Key Laboratory of Ecological Restoration of Regional Pollution Environment, Ministry of Education, Shenyang University, Shenyang, 110004, China.
Key Laboratory of Ecological Restoration of Regional Pollution Environment, Ministry of Education, Shenyang University, Shenyang, 110004, China.
Chemosphere. 2022 Nov;307(Pt 1):135609. doi: 10.1016/j.chemosphere.2022.135609. Epub 2022 Jul 7.

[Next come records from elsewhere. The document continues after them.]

(** An [undefined] array element prints as [null]; a property whose value is
    [undefined] is left out. *)
Fixpoint stringify (v : value) : string :=
  match v with
  | VUndef | VNull => "null"
  | VBool true => "true"
  | VBool false => "false"
  | VNum n => number_to_string n
  | VStr s => quote s
  | VArr items => "[" +:+ join "," (map stringify items) +:+ "]"
  | VObj fields =>
      "{" +:+
      join ","
        ((fix members (fs : list (string * value)) : list string :=
            match fs with
            | [] => []
            | (k, VUndef) :: fs' => members fs'
            | (k, x) :: fs' => (quote k +:+ ":" +:+ stringify x) :: members fs'
            end) fields)
      +:+ "}"
  end.

(** *** [JSON.parse] *)

Definition is_ws (c : ascii) : bool :=
  let n := nat_of_ascii c in
  (n =? 32) || (n =? 9) || (n =? 10) || (n =? 13).

Fixpoint skip_ws (s : string) : string :=
  match s with
  | String c r => if is_ws c then skip_ws r else s
  | EmptyString => s
  end.

Fixpoint strip_prefix (p s : string) : option string :=
  match p with
  | EmptyString => Some s
  | String a p' =>
      match s with
      | String b s' => if Ascii.eqb a b then strip_prefix p' s' else None
      | EmptyString => None
      end
  end.

Definition unescape (e : ascii) : option ascii :=
  if Ascii.eqb e dquote then Some dquote
  else if Ascii.eqb e backslash then Some backslash
  else if Ascii.eqb e "/" then Some "/"%char
  else if Ascii.eqb e "b" then Some "008"%char
  else if Ascii.eqb e "t" then Some "009"%char
  else if Ascii.eqb e "n" then Some "010"%char
  else if Ascii.eqb e "f" then Some "012"%char
  else if Ascii.eqb e "r" then Some "013"%char
  else None.

Definition hex4 (h1 h2 h3 h4 : ascii) : option nat :=
  a ← hex_value h1; b ← hex_value h2; c ← hex_value h3; d ← hex_value h4;
  Some (a * 4096 + b * 256 + c * 16 + d).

Polycyclic aromatic hydrocarbons (PAHs) are ubiquitous persistent organic pollutants in soil, which have carcinogenic, teratogenic and mutagenic hazards. The effects of rhamnolipid (RL), nano zero-valent iron (nZVI), and anthraquinone-2,6-disulfonic acid (AQDS) on the degradation of PAHs in soil were studied. It was found that the treatment of 5 mg·kgRL + 1% nZVI +0.2 mmol·kgAQDS had the highest degradation rate. The degradation rate of total PAHs and HMW-PAHs was 72.81% and 79.47% respectively after 90 days. High-throughput sequencing showed that in RL + nZVI + AQDS enhanced soil, Clostridium, Geobacter, Anaeromyxobacter and Sphingomonas were the dominant species for anaerobic degradation of PAHs. Rhodococcus, Nocardioides, and Microvirga are the dominant species for aerobic degradation of PAHs. The activities of methyltransferase, dehydrogenase and catechol 1,2-dioxygenase in the anaerobic-aerobic degradation process of PAHs were consistent with the degradation process of PAHs, indicating the role of these enzymes in the degradation of PAHs. RL, nZVI, and AQDS combined enhanced microbial anaerobic-aerobic degradation has great application potential in remediation of PAHs-contaminated soil.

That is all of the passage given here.